Drama. D-R-A-M-A. The word I live for. Drama. As I was trying to fall asleep that night all I could think of is what lies ahead for the new school year. Drama, I hoped. The one thing that made my world go 'round. It was the one thing I hated being left out of more that inside jokes. Drama. Yes, I loved this word, and it seemed much nicer than the word gossip. But my gossip wasn't gossip. It was straight to the face. All I had to do was walk up to people and make fun of then. It was hilarious. Some of the girls would try to pounce, though. But if they did they would raise hell. No one messes with Halley.

If they did it was social suicide for the rest of the school year. And who wanted that? Also if someone did pounce my friends wouldn't let it happen. As it says, "If you died, I wouldn't be at your funeral. I'd be in jail for killing the bitch who killed you." OR the other one, "A good friend would call you if you were in jail. An even greater friend would come and visit you. But a true friend would be sitting next to you screaming, "Let's do that again"." OR the other one that fits this situation perfectly, "If someone made fun of you a friend would make fun of them back, but a best friend would best the shit out of them." After I'd make fun of someone to their face the person would scream nasty insults back. But then my friend Amanda would take them out behind where the boys at out school have body shop. The girl would come back with her hair in knots, fingernails broken, and every once in awhile, depending on what the person said to me, a black eye. This sounds kind of guyish, but that's Amanda for you.

I was a blode with blueish grren eyes. They were my best feature. I was the second prettiest girl at my school and was the alpha all the years I've been going to school. Now that I'm a freshman, I'm one step closer to becoming the alpha of the school, unless something psycho happens.

Amanda was a tough brunette and all around sports loving girl. She was the least prettiest of all my besties, but she made up for it by being able to talk to the guys about sports and crap like that.

Then there was Kayla the all around boy crazy one. The prettiest, but dumbest of my friends. I knew she was prettier then me, but she lacked something I had. Charisma. I would do anything. I was a dare devil. She was blonde and had pretty blue eyes. She was gorgeous. All-American.

Then there was Jenna. The pretty, petite, natural bleach blonde girl. She was a friend that didn't judge. The one you can always count on to be there when you nee d a shoulder to cry on. Like when my grandma died. She was there. When I get stressed over cramming for exams she always brings vanilla scented candles to my dorm. But, for some odd reason she wasn't my best. Yes, she was true, but I always liked the ones that judged.

Like Kristy and Monica. Kristy was an eighth grader, but we had been friends since she was three and I was four. It didn't matter, though. She was a brunette with brown eyes. She followed me to boarding school when I went into seventh grade. We missed each other way to much to stand the distance. We were best friends. She was one of the prettiest eighth graders, so I wasn't surprised when one of the guys in my class tried to grope her. I socked this guy in the eye. (He still hasn't forgiven me.) She always judged me about the choice of my friends. I'd grown accustomed to this and barely even noticed when she elbowed me in the gut when Kayla hopped into yet another guy's car a couple of days ago. We were practically family.

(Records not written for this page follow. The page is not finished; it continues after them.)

(* ===== verification/TurnSamples.v ===== *)
(** * TurnSamples: concrete turns

    A turn that answers a message and the terminal turn of a dying agent are
    run under stand-ins for the tools, the providers and the libraries, and the
    theorems of the turn files are applied to them; nothing here models
    code. *)

From S2P Require Import Prelude Text SpawnProtocol Types Externals AgentTypes AgentDomain TopUp AgentStore AgentScheduler StrategyTypes StrategyStore StrategyPolicy StrategySamples TurnTypes TurnStore Sanitize TurnText TurnPolicy TurnPolicyFacts TurnTools TurnDecision Turn TurnSteps TurnOutcome TurnPlan.

Module TurnSamples.
#[local] Existing Instance toy_externals.
#[local] Existing Instance StrategySamples.toy_libs.
#[local] Existing Instance StrategySamples.toy_u256.
#[local] Existing Instance StrategySamples.toy_rows.
#[local] Existing Instance StrategySamples.toy_rows_ok.

#[local] Instance toy_turn_libs : TurnLibs := {
  envelope_from_str _ := Err "no envelope";
  envelope_outcome_from_value _ := Err "no outcome";
  decision_trigger_from_value _ := Err "no trigger";
  number_text _ := "0";
}.

#[local] Instance toy_cost : CostApi := {
  cost_http_request _ _ := 1%N;
  cost_sign_with_ecdsa _ _ := Ok 1%N;
}.

(** A provider that first asks for a tool, and answers once it has the
    result. *)
#[local] Instance toy_adapters : InferenceAdapters := {
  infer_with_transcript _ _ _ transcript := mret
    match transcript with
    | [] => InferenceOutput.mk
              [ToolCall.mk (Some "c1") "list_goals" "{}"; ToolCall.mk (Some "c2") "memory_stats" "{}"]
              "Looking." None
    | _ => InferenceOutput.mk [] "Hello to you." None
    end;
  total_cycle_balance _ := (10 ^ 13)%N;
}.

(** The one after the other. *)
#[local] Instance toy_futures : JoinFutures := {
  join_futures A B (m : T A) (m' : T B) := a ← m; b ← m'; mret (a, b);
}.

Lemma toy_futures_run {A B} (m : T A) (m' : T B) s :
  (join_futures m m' : T (A * B)) s
  = match m s with
    | Done a s1 => match m' s1 with
                   | Done b s2 => Done (a, b) s2
                   | Fail e s2 => Fail e s2
                   | Trap => Trap
                   end
    | Fail e s1 => Fail e s1
    | Trap => Trap
    end.
Proof.
  simpl. unfold mbind, M_bind. destruct (m s) as [a s1|e s1|]; [|done|done].
  by destruct (m' s1).
Qed.

#[local] Instance toy_futures_ok : JoinFuturesOk toy_futures.
Proof.
  split; intros A B m m' s; rewrite toy_futures_run.
  - intros a b s'. destruct (m s) as [a1 s1|e s1|] eqn:Hm; [|done|done].
    destruct (m' s1) as [b1 s2|e s2|] eqn:Hm'; [|done|done]. intros [= <- <- <-]. eauto 6.
  - intros e s'. destruct (m s) as [a1 s1|e1 s1|] eqn:Hm; [| |done].
    + destruct (m' s1) as [b1 s2|e2 s2|] eqn:Hm'; [done| |done]. intros [= <- <-]. eauto.
    + intros [= <- <-]. eauto.
Qed.

Definition quiet : T string := mret "ok".

#[local] Instance toy_tools : Tools := {
  MarketFetchHandshake := unit;
  set_goal_tool _ _ := quiet;
  list_goals_tool _ := quiet;
  update_goal_tool _ _ := quiet;
  journal_args_from_str _ := Err "no entry";
  refresh_certification s := s;
  remember_fact_tool _ _ := quiet;
  recall_facts_tool _ := quiet;
  memory_stats_tool := quiet;
  sql_query_tool _ := quiet;
  forget_fact_tool _ := quiet;
  prepare_market_http_fetch_args _ := mthrow "no market";
  prepare_market_fetch_http_fetch_args _ := mthrow "no market";
  persist_market_fetch_handshake_success _ _ := mret tt;
  record_market_fetch_handshake_failure _ _ := mret tt;
  http_fetch_tool _ := quiet;
  web_search_tool _ := quiet;
  top_up_status_tool := quiet;
  trigger_top_up_tool := quiet;
  list_strategy_templates_tool _ := quiet;
  register_strategy_tool _ := quiet;
  describe_strategy_action_tool _ := quiet;
  simulate_strategy_action_tool _ := quiet;
  execute_strategy_action_tool _ _ _ _ := quiet;
  get_strategy_outcomes_tool _ := quiet;
  update_prompt_layer_tool _ _ := quiet;
  set_welcome_message_tool _ := quiet;
  post_room_message_tool _ := quiet;
  list_peers_tool _ := quiet;
  pay_peer_tool _ _ := quiet;
  reproduce_tool _ _ := quiet;
  evm_read_tool _ := quiet;
  validate_terminal_estate_transfer_args _ := Ok tt;
  send_eth_tool _ := mthrow "no funds";
  set_min_prices_tool _ := quiet;
  canister_call_tool _ := quiet;
  create_plan_tool _ _ := quiet;
  get_plan_tool _ := quiet;
  advance_plan_step_tool _ _ := quiet;
  list_plans_tool _ := quiet;
  schedule_follow_up_tool _ _ := quiet;
}.

#[local] Instance toy_ports : TurnPorts := {
  debug_str text := text;
  build_dynamic_context_with_scope _ _ _ _ _ := "context";
  derive_and_cache_evm_address _ := mthrow "no key";
  MockSignerAdapter := {| sign_message _ := quiet |};
  ThresholdSignerAdapter _ := {| sign_message _ := quiet |};
  report_starvation _ _ _ := mthrow "no factory";
}.

Lemma calm_quiet : calm quiet.
Proof. unfold quiet. calm_walk. Qed.

Lemma calm_refused {A} (error : string) : calm (mthrow error : T A).
Proof. calm_walk. Qed.

#[local] Instance toy_ports_undisturbed : PortsUndisturbed.
Proof.
  split.
  - intros args turn_id prior batch. rewrite !Forall_cons, Forall_nil.
    split_and!; [first [exact calm_quiet|apply calm_refused]..|done].
  - intros s. reflexivity.
  - intros args. split; apply calm_refused.
  - intros handshake turn_id. split; simpl; calm_walk.
  - intros A B m m' Hm Hm'. simpl. calm_walk; done.
  - intros provider snapshot input transcript. simpl. calm_walk.
  - intros factory turn_id disposition. apply calm_refused.
Qed.

(** *** A desk with a staged message *)

Definition message (id : string) (status : InboxMessageStatus.t) : InboxMessage.t :=
  InboxMessage.mk id 1 "Hello" 10 "0xabc" InboxMessageSource.EvmInbox status (Some 11%N) None.

Definition agent0 : Agent.t := Agent.mk 1000 (Some RuntimeSnapshot.default) None ∅ ∅ None ∅ ∅ ∅.
Definition desk_of (agent : Agent.t) (inbox : gmap string InboxMessage.t) : Desk.t :=
  Desk.mk (StrategySamples.empty_book <| Book.agent := agent |>) ∅ ∅ ∅ inbox ∅ ∅ ∅ ∅ ∅ ∅ ∅ ∅ ∅ ∅
    InferenceProxyRuntimeMetrics.default [].

Definition staged_desk : Desk.t :=
  desk_of agent0 {["m1" := message "m1" InboxMessageStatus.Staged]}.

Lemma desk_of_keyed agent id status : keyed_inbox (desk_of agent {[id := message id status]}).
Proof. intros id' m Hlookup. simpl in Hlookup. apply lookup_singleton_Some in Hlookup as [<- <-]. done. Qed.

Lemma desk_of_empty_keyed agent : keyed_inbox (desk_of agent ∅).
Proof. intros id m. simpl. by rewrite lookup_empty. Qed.

(** The desk after a turn, whether it returned or failed. *)
Definition after_turn (trigger : ScheduledTurnTrigger.t) (s : Desk.t) : Desk.t :=
  default s (final_state (run_scheduled_turn_job_with_trigger trigger s)).

(** The message is answered in two rounds, with the results of two tools. *)
Definition answered : Desk.t := after_turn ScheduledTurnTrigger.Periodic staged_desk.

Example answered_desk :
  InboxMessage.status <$> Desk.inbox answered !! "m1" = Some InboxMessageStatus.Consumed
  /\ (OutboxMessage.body ∘ snd <$> map_to_list (Desk.outbox answered)) = ["Hello to you."]
  /\ (TurnRecord.tool_call_count <$> Desk.turns answered !! "turn-1") = Some 2%N.
Proof. split_and!; vm_compute; reflexivity. Qed.

(** An agent that is about to die; the report to the factory fails. *)
Definition dying_agent : Agent.t :=
  agent0 <| Agent.runtime_snapshot := Some (RuntimeSnapshot.default <| RuntimeSnapshot.mortality :=
    MortalityRuntime.default <| MortalityRuntime.phase := MortalityPhase.TerminalPending |> |>) |>.
Definition dying_desk : Desk.t := desk_of dying_agent ∅.
Definition dead : Desk.t := after_turn ScheduledTurnTrigger.Periodic dying_desk.

(** *** The frame and the plan of a turn *)

Definition frame : Frame.t :=
  Frame.mk ScheduledTurnTrigger.Periodic 3 (10 ^ 11) 8 false RuntimeSnapshot.default [] "turn-1" 1000.
Definition plan : Plan.t :=
  Plan.mk None false (AutonomyPolicy.conservative_default 1000) None AutonomyExplorationState.default
    InferenceToolScope.Full
    (InferenceInput.mk "input" "context" "turn-1" InferenceToolScope.Full None false) ∅.
Definition start : Turn.t := Turn.start (desk_of agent0 ∅) AgentState.Inferring.

Definition recall : ToolCall.t := ToolCall.mk (Some "c1") "memory_stats" "{}".
Definition success_record : ToolCallRecord.t :=
  ToolCallRecord.mk "turn-0" "memory_stats" "{}" "ok" true ToolCallOutcome.Executed None None.
Definition failure_record : ToolCallRecord.t :=
  ToolCallRecord.mk "turn-0" "memory_stats" "{}" "" false ToolCallOutcome.Executed (Some "no table") None.
Definition config : AutonomySuppressionConfig.t := AutonomySuppressionConfig.default.
Definition second : N := 1000000000.

(** A desk with five hundred trackers of failed calls. *)
Definition crowded_desk : Desk.t :=
  desk_of agent0 ∅ <| Desk.autonomy_tool_failures :=
    list_to_map ((fun n => (AUTONOMY_TOOL_FAILURE_KEY_PREFIX +:+ pretty n,
                            AutonomyToolFailureTracker.default)) <$> (N.of_nat <$> seq 0 500)) |>.

(** *** The theorems at these turns *)

Lemma turn_releases_lock_witness :
  skip_turn ScheduledTurnTrigger.Periodic staged_desk = false
  /\ match run_scheduled_turn_job_with_trigger ScheduledTurnTrigger.Periodic staged_desk with
     | Done _ s' | Fail _ s' =>
         if skip_turn ScheduledTurnTrigger.Periodic staged_desk then s' = staged_desk
         else RuntimeSnapshot.turn_in_flight (snapshot_of s') = false
     | Trap => True
     end.
Proof.
  split; [by vm_compute|]. apply turn_releases_lock. apply desk_of_keyed.
Defined.

Lemma turn_answers_messages_witness :
  match run_scheduled_turn_job_with_trigger ScheduledTurnTrigger.Periodic staged_desk with
  | Done _ s' | Fail _ s' =>
      forall id message, Desk.inbox staged_desk !! id = Some message ->
      InboxMessage.status message <> InboxMessageStatus.Pending ->
      Desk.inbox s' !! id = Some message
      \/ exists at_ns key reply, Desk.inbox s' !! id = Some (consume at_ns message)
         /\ Desk.outbox s' !! key = Some reply /\ id ∈ OutboxMessage.source_inbox_ids reply
         /\ is_blank (OutboxMessage.body reply) = false
  | Trap => True
  end.
Proof. apply turn_answers_messages. apply desk_of_keyed. Defined.

Lemma terminal_turn_dies_witness :
  mortality_is_dead (agent dying_desk) = false /\ mortality_is_dead (agent dead) = true
  /\ match run_scheduled_turn_job_with_trigger ScheduledTurnTrigger.Periodic dying_desk with
     | Done _ s' | Fail _ s' => mortality_is_dead (agent s') = true
     | Trap => True
     end.
Proof.
  split_and!; [by vm_compute|by vm_compute|].
  apply terminal_turn_dies; [apply desk_of_empty_keyed|by vm_compute|by vm_compute].
Defined.

Lemma run_rounds_ends_witness :
  exists n t1, n <= Frame.max_inference_rounds frame /\ nsteps (goes_on frame plan) n start t1 /\
    match run_round frame plan t1 with
    | Done _ _ => False
    | Fail _ t2 => run_rounds frame plan start = Done tt t2
    | Trap => run_rounds frame plan start = Trap
    end.
Proof. apply run_rounds_ends; simpl; lia. Defined.

Definition returns {S E A} (o : outcome S E A) : bool :=
  match o with Done _ _ => true | _ => false end.

Lemma turn_record_bounds_witness :
  match run_turn frame (Turn.start (desk_of agent0 ∅) AgentState.Sleeping) with
  | Done _ t' =>
      exists record, Desk.turns (Turn.desk t') !! Frame.turn_id frame = Some record
        /\ (TurnRecord.inference_round_count record
            <= N.of_nat (Frame.max_inference_rounds frame) + 1)%N
        /\ (TurnRecord.tool_call_count record <= N.of_nat (Frame.max_tool_calls_per_turn frame))%N
        /\ TurnRecord.state_to record
           = (if is_some (TurnRecord.error record) then AgentState.Faulted else AgentState.Sleeping)
  | _ => False
  end.
Proof.
  assert (returns (run_turn frame (Turn.start (desk_of agent0 ∅) AgentState.Sleeping)) = true) as Hreturns
    by (vm_compute; reflexivity).
  destruct (run_turn _ _) as [finished_at_ns t'|e t'|] eqn:Hrun in Hreturns |- *;
    [|discriminate Hreturns..].
  exact (turn_record_bounds frame _ _ _ _ Hrun).
Defined.

Lemma success_suppresses_witness :
  suppression_reason recall (5 * second) config
    (record_autonomy_tool_outcomes [recall] [PlannedToolCallExecution.Execute] [success_record]
       (2 * second) config (desk_of agent0 ∅))
  = Some (AutonomySuppressionReason.Dedupe 3).
Proof.
  apply (success_suppresses [recall] [PlannedToolCallExecution.Execute] [success_record]
    (2 * second) (5 * second) config (desk_of agent0 ∅) 0 recall recall success_record);
    vm_compute; first [reflexivity|done].
Defined.

Lemma failures_suppress_witness :
  autonomy_tool_failure_cooldown (tool_call_fingerprint (ToolCall.tool recall) (ToolCall.args_json recall))
    (5 * second) (foldl (fail_round recall failure_record config) (desk_of agent0 ∅)
                    (2 * second :: [3 * second; 4 * second]))%N
  = Some (AutonomyToolFailureCooldown.mk "no table" 3
            (4 * second + secs_to_ns (AutonomySuppressionConfig.failure_cooldown_secs config)))%N.
Proof.
  etrans; [apply failures_suppress|].
  - reflexivity.
  - vm_compute. reflexivity.
  - vm_compute. reflexivity.
  - vm_compute. reflexivity.
  - vm_compute. split_and!; try exact I; discriminate.
  - vm_compute. reflexivity.
  - vm_compute. reflexivity.
Defined.

Lemma class_scope_blind_witness :
  autonomy_tool_failure_class_scope_cooldown "memory_stats" "scope" 7 crowded_desk = None.
Proof. apply class_scope_blind. apply Nat.leb_le. by vm_compute. Defined.

Lemma execute_actions_records_witness :
  match execute_actions_with_history (signer := turn_signer frame) ∅ AgentState.ExecutingActions
          [recall; recall] "turn-1" [] (desk_of agent0 ∅) with
  | Done records _ => Forall2 (record_of "turn-1") [recall; recall] records
  | Fail _ _ => False
  | Trap => True
  end.
Proof. apply execute_actions_records. Defined.

(** Nothing is suppressed at the start of a first turn. *)
Lemma nothing_suppressed :
  (suppressed ← suppress_round frame [recall; recall]; suppress_capped frame [recall; recall] suppressed) start
  = Done [] start.
Proof. vm_compute. reflexivity. Qed.

Lemma executed_calls_cleared_witness :
  tool_allowed_in_scope (ToolCall.tool recall) (Plan.tool_scope plan) = true
  /\ (should_apply_autonomy_suppression (Frame.trigger frame) (Frame.has_external_input frame)
        (Turn.inference_round_count start) = true ->
      suppression_reason recall (Frame.started_at_ns frame)
        (RuntimeSnapshot.autonomy_suppression (Frame.snapshot frame)) (Turn.desk start) = None)
  /\ (Frame.has_external_input frame = false ->
      DegradeTracking.consecutive_degrade_cap_by_tool (Turn.degrade start) !! ToolCall.tool recall = None).
Proof.
  apply (executed_calls_cleared frame plan ToolSequenceValidator.new [recall; recall] start start [] 1 recall
    nothing_suppressed).
  - reflexivity.
  - vm_compute. reflexivity.
Defined.

Lemma round_records_match_witness :
  match execute_round frame plan "" [recall; recall] [] start with
  | Done (execution, records, _) t' =>
      Forall2 (record_matches (Frame.turn_id frame)) [recall; recall] records
      /\ length execution = 2 /\ Turn.last_error t' = None
  | Fail _ t' => Turn.last_error t' = None
      /\ Turn.continuation_stop_reason t' = ContinuationStopReason.MaxDuration
  | Trap => True
  end.
Proof. exact (round_records_match frame plan "" [recall; recall] [] start start nothing_suppressed eq_refl). Defined.
End TurnSamples.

Then there was Monica. Her eighth grade besty. Who I'd grown to be friends with over the years. I finally accepted her a year after we met. At first I was jealous (not that I'm admitting it to anyone.) She had a friend that wasn't me. Monica has fiery read hair and mint green piercing eyes. Kristy met her the first class of the first day of school when she was in sixth grade. Shows how easily she can make friends.

It took me awhile to pick my friends. They had to point out my perfections, but they also ended up pointing out my flaws, too. With Amanda it showed that I was feminine, but it also showed that I was terrible at sports. With Kayla it showed that I din't need a guy to make me happy. This was good and bad, because then I didn't get as much boy attention. But if I wanted it I could have it. With Jenna it showed that I was loud and abnoxious. This was both bad and good. And with Kristy and Monica I didn't care.

My friends and I had just spent the week together (we all lived in different states except Kristy and me.) We had done this last year and wanted to do it again. All of us were going to stay until the twenty-fifth, when we were supposed to be up at Geneva Boarding School. We got to do this because since during the school year we stayed in dorms. Our parents let us go to a town right by the beach that is two hours for GBS. Right now it was the twenty-third, well technically the twenty-fourth. School didn't really start until the thirtieth, but we all had to unpack and participate in all of the "fun" school activities to welcome all of the new people. But I didn't want to leave the beach house, not even for the nice purple, pink, and blue dorms at GBS. But it had to happen, right?